Internationally, the TCJA abolished the tax on the repatriation of profits actively made by foreign subsidiaries of US parent companies (coupled with a single transitional tax on foreign profits previously accumulated but not repatriated). To help stop profit shifting and encourage domestic activity, TCJA has also created an alphabet soup of tax changes, including a low-tax global intangible income minimum tax (GILTI), an anti-abuse tax. base erosion (BEAT) and an additional deduction for foreign source intangible income (FDII).

The increase in TCJA repatriations did nothing to stimulate investment, however, as companies that held a lot of funds overseas also tended to have large domestic cash balances.

Going forward, Congress could significantly tighten GILTI’s minimum tax provisions by requiring taxes to be based on country-by-country profits rather than global profits.
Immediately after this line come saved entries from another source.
Lemma zero_length_fields_witness :
  let m := StartSession_message [] "" in
  let data := [Byte.x11; Byte.x14; Byte.x10; Byte.x00;
               Byte.x00; Byte.x00; Byte.x00; Byte.x64;
               Byte.x00; Byte.x00; Byte.x00; Byte.x00;
               Byte.x00; Byte.x00; Byte.x00; Byte.x00] in
  let msg := set_sessionId None m in
  (wellFormed m = true /\ presenceRules m = true /\ layoutReadable m = true
   /\ sessionId m = Some EmptyString)
  /\ (exists data',
        marshalMessage m = Ok data'
        /\ marshalMessage (set_sessionId None m) = Ok data'
        /\ unmarshalMessage data'
           = Ok (set_sessionId None (set_connectId None m)))
  /\ readSessionId (set_event (Some 100) msg) data 8
     = Ok (set_event (Some 100) msg, 12%nat)
  /\ readConnectId (set_event (Some 50) msg) data 8
     = Ok (set_event (Some 50) msg, 12%nat)
  /\ readPayload msg data 12 = Ok (msg, 16%nat).
Proof.
  cbv zeta.
  set (m := StartSession_message [] "").
  set (data := [Byte.x11; Byte.x14; Byte.x10; Byte.x00;
                Byte.x00; Byte.x00; Byte.x00; Byte.x64;
                Byte.x00; Byte.x00; Byte.x00; Byte.x00;
                Byte.x00; Byte.x00; Byte.x00; Byte.x00]).
  assert (Hwf : wellFormed m = true) by (vm_compute; reflexivity).
  assert (Hpr : presenceRules m = true) by (vm_compute; reflexivity).
  assert (Hlay : layoutReadable m = true) by (vm_compute; reflexivity).
  assert (Hs : sessionId m = Some EmptyString) by reflexivity.
  split; [repeat split; assumption|].
  split.
  { exact (proj2 (proj2 (proj2 (proj2 (proj2 zero_length_fields))))
             m Hwf Hpr Hlay Hs). }
  split.
  { apply (proj1 zero_length_fields _ data 8%nat 100);
      [reflexivity|reflexivity|vm_compute; lia|vm_compute; reflexivity]. }
  split.
  { apply (proj1 (proj2 zero_length_fields) _ data 8%nat 50);
      [reflexivity|reflexivity|vm_compute; lia|vm_compute; reflexivity]. }
  apply (proj1 (proj2 (proj2 zero_length_fields)) _ data 12%nat);
    [vm_compute; lia|vm_compute; reflexivity].
Defined.

(** ** Which fields are in a frame *)









(** *** C3: what decides the presence of a field *)





(** ** Further properties of the codec *)

(** *** What the decoder reads *)

(** A reader never moves the cursor backwards, and it has checked the buffer
    up to where it leaves the cursor. *)
Lemma runReader_mono (r : Reader) (msg msg' : Message) (data : list byte)
    (offset offset' : nat) :
  runReader r msg data offset = Ok (msg', offset') ->
  (offset <= offset')%nat
  /\ (offset' = offset \/ (offset + 4 <= offset' <= length data)%nat).
Proof.
  destruct r; cbn [runReader];
    unfold readSequence, readErrorCode, readEvent, readSessionId,
      readConnectId, readPayload;
    repeat match goal with
      | |- context [event msg] => destruct (event msg)
      | |- context [if readSessionId_skips ?e then _ else _] =>
          destruct (readSessionId_skips e)
      | |- context [if negb ?b then _ else _] => destruct (negb b)
      | |- context [(?a <? ?b)%nat] => destruct (Nat.ltb_spec a b)
      | |- context [?a <? ?b] => destruct (Z.ltb_spec a b)
      end;
    intros [= _ <-] || discriminate; lia.
Qed.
There are many arguments for repealing the FDII’s provisions, including that they subsidize monopoly profits and encourage the exodus of physical capital, not to mention that they likely violate World Trade Organization standards. The BEAT layout is also flawed and cumbersome compared to alternatives such as the SHIELD program offered by the Biden administration.

While all tax laws require guidance from the Treasury and the IRS, regulations have played a disproportionate role in the implementation of the TCJA. Because Congress passed the law so quickly, TCJA contained many errors and ambiguities. In addition, provisions such as the pass-through deduction and many international provisions had no precedent in prior law. We find that the Treasury Department has exceeded its authority in several regulatory decisions. As a result, the 2017 law in practice provides for greater tax cuts than those indicated by Congress, especially for banks and real estate.

Our proposals are similar to President Biden’s budget, but don’t raise corporate tax rates as much, focus more on basic business reform, and explicitly acknowledge that the pass-through provisions were a mistake. A potential challenge to our proposals: the president’s commitment to avoid tax increases on households with incomes below $ 400,000. A potential compromise would be to remove the deduction passed on only for high-income households. Even this limited change would significantly reduce the cost, regressiveness and complexity of the layout.

By repealing or reforming many of the TCJA’s corporate tax provisions, Congress could increase revenues while making corporate taxation more efficient, fairer and more resistant to profit shifting. Business taxes would be more neutral – regardless of industries, forms of business and methods of financing – as well as more secure, less complex and better enforced.